Records from a data collection
▶

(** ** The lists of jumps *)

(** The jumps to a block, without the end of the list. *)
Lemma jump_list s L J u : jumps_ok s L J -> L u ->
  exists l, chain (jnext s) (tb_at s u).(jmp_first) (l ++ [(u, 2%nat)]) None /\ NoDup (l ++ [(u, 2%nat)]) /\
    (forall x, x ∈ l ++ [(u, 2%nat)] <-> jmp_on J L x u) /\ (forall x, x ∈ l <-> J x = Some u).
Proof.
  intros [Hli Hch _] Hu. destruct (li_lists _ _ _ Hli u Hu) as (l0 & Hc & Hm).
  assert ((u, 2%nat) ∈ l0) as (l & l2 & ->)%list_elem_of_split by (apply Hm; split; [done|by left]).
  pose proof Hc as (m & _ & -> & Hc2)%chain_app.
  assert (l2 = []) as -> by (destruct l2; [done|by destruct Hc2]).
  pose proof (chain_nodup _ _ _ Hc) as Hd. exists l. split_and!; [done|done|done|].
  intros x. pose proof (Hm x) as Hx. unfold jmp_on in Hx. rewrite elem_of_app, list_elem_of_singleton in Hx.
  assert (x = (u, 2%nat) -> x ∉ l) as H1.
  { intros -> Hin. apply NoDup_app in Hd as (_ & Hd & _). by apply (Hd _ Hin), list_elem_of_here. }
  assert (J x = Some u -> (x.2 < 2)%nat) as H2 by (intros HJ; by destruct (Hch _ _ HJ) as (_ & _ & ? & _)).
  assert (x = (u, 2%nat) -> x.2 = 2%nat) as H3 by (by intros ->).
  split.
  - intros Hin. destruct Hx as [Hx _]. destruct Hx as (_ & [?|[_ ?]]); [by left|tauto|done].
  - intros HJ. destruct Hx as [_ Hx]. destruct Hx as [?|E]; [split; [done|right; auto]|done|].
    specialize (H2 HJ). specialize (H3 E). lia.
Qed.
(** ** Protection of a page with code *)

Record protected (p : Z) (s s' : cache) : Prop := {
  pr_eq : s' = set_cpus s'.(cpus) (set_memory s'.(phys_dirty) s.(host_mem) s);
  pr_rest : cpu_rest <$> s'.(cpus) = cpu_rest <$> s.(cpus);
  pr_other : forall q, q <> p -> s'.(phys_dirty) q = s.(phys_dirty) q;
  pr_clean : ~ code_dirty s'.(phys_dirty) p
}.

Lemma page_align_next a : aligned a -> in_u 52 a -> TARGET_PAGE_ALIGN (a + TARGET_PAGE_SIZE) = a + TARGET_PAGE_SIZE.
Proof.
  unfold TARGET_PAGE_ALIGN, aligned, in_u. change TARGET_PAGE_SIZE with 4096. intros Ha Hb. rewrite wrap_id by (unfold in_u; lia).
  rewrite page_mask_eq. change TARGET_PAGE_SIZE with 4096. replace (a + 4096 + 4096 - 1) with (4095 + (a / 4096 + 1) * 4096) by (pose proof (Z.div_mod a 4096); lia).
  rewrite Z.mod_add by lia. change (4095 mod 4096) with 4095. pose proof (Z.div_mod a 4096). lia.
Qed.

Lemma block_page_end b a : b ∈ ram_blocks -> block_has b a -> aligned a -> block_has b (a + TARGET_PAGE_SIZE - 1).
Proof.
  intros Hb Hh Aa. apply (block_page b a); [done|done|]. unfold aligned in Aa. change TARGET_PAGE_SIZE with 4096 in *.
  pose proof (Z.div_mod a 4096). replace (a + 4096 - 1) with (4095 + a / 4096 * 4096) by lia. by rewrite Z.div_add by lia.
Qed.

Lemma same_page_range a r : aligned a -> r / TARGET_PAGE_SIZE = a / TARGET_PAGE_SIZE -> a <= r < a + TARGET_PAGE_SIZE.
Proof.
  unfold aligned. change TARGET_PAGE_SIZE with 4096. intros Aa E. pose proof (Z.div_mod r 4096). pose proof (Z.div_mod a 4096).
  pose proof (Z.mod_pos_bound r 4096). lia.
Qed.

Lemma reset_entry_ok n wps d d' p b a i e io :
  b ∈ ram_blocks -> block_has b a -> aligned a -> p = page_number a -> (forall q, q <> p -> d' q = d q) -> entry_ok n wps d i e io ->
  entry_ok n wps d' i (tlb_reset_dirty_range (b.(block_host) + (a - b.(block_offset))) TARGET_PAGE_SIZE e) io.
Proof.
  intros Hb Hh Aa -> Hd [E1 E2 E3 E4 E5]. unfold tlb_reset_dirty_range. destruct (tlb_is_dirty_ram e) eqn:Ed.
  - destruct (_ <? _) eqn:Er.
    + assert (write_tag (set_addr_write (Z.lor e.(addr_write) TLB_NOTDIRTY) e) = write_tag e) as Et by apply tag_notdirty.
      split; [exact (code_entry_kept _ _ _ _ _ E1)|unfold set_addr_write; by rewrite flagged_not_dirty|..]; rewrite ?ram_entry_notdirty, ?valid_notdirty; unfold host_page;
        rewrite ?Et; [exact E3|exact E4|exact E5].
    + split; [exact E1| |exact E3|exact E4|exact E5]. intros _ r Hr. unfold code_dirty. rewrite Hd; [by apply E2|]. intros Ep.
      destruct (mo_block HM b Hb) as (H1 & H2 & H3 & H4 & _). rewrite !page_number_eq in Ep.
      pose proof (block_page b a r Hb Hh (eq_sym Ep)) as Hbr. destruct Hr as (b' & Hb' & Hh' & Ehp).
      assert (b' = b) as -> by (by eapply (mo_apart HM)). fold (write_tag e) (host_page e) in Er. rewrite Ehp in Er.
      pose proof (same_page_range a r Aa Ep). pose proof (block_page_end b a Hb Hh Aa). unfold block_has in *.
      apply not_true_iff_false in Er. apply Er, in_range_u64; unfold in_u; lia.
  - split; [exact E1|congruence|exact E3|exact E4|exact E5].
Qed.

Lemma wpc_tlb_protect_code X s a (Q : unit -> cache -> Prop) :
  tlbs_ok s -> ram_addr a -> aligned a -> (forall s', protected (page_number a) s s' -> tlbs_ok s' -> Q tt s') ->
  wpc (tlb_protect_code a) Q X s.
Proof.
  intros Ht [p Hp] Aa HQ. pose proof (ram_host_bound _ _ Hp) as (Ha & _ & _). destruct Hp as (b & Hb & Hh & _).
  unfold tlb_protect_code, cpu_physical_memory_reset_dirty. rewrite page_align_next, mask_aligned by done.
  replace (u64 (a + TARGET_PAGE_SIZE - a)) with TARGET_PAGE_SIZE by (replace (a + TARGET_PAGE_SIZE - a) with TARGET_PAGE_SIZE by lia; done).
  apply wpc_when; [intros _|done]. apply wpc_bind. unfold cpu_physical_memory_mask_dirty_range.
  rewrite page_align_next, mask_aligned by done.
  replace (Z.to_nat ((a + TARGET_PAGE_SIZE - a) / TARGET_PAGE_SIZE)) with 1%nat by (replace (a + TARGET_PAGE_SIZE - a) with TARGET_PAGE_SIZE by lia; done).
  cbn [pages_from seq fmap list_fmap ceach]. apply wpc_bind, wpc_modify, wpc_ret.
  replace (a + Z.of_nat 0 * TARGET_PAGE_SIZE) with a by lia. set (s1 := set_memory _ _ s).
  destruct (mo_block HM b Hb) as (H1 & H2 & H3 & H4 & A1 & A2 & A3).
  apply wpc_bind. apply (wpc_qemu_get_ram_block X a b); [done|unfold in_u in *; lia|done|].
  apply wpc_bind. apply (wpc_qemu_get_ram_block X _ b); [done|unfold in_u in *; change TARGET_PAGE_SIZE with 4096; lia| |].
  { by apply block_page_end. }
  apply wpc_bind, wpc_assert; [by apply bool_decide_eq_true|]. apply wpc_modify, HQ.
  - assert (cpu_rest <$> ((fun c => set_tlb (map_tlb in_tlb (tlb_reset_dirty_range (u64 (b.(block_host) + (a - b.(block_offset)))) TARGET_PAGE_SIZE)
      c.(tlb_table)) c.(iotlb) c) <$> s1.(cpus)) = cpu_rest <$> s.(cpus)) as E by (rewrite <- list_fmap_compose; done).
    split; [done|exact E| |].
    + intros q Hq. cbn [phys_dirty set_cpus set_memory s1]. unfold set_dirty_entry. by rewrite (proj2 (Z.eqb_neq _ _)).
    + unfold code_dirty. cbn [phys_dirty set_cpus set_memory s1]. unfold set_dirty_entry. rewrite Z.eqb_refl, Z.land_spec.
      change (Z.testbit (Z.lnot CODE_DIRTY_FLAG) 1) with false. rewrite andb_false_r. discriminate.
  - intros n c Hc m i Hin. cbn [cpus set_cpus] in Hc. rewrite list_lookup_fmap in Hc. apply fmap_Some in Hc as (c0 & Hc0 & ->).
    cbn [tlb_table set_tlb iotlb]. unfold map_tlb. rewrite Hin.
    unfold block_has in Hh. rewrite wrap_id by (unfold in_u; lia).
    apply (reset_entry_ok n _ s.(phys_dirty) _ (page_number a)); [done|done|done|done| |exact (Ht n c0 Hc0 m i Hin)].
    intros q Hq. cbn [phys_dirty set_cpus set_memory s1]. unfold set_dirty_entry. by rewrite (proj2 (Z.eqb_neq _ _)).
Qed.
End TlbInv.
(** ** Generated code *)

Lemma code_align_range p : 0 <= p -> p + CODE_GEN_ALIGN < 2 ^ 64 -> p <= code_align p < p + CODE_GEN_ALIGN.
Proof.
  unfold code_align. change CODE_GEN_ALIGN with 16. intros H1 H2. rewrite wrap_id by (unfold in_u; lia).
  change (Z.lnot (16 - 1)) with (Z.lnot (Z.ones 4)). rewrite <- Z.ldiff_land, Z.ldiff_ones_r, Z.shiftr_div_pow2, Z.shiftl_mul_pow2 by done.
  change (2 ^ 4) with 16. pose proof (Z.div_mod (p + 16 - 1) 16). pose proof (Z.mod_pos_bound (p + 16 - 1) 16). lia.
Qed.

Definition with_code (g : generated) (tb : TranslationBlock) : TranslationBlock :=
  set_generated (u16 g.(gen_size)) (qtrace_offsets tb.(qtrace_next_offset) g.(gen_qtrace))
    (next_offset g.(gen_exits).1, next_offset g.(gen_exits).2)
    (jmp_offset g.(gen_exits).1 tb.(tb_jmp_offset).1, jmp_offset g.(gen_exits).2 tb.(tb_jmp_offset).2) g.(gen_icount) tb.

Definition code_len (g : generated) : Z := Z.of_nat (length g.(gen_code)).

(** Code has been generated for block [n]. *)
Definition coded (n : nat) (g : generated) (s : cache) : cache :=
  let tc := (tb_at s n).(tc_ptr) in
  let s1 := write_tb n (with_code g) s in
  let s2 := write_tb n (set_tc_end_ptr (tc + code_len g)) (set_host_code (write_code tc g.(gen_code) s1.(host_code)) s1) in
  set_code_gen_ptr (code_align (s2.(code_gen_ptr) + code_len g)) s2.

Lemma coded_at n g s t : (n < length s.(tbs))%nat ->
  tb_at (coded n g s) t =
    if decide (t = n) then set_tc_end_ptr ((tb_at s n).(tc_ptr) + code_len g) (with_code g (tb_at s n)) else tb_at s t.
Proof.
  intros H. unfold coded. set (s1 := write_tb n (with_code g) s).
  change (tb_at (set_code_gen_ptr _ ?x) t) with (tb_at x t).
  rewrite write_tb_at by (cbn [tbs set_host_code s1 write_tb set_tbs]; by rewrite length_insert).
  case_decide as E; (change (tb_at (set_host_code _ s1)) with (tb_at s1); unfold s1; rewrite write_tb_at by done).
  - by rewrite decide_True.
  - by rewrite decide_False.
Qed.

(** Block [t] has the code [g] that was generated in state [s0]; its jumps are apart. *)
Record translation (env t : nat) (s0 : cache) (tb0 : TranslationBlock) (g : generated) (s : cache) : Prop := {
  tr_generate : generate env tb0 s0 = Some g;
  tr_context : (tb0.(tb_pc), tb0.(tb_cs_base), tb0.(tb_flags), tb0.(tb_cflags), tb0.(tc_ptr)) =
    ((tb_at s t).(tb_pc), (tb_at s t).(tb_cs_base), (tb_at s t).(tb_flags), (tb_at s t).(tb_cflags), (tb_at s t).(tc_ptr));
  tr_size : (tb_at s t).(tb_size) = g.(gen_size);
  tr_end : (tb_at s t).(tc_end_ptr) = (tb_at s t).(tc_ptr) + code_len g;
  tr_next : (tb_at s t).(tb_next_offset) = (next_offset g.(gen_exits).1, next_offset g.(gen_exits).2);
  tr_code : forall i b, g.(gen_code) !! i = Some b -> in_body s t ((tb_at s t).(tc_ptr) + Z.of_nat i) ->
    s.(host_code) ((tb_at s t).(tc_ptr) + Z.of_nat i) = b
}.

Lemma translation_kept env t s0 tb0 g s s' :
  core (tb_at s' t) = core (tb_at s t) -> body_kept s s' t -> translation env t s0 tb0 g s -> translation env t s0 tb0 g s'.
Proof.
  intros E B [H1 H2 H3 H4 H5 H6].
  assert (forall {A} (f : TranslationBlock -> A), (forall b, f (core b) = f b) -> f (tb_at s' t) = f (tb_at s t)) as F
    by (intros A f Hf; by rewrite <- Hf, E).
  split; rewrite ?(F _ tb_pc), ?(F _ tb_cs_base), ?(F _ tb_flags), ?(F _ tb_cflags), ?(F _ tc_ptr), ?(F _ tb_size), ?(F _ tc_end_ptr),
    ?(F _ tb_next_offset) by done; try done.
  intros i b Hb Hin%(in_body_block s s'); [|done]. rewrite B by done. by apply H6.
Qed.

◀

Activity
Take the lines above from the one containing "rewrite Z.mod_add by" down to the one containing "intros Hb Hh Aa.", and transcribe them exactly, both ends included.

Finished exercise
  rewrite Z.mod_add by lia. change (4095 mod 4096) with 4095. pose proof (Z.div_mod a 4096). lia.
Qed.

Lemma block_page_end b a : b ∈ ram_blocks -> block_has b a -> aligned a -> block_has b (a + TARGET_PAGE_SIZE - 1).
Proof.
  intros Hb Hh Aa. apply (block_page b a); [done|done|]. unfold aligned in Aa. change TARGET_PAGE_SIZE with 4096 in *.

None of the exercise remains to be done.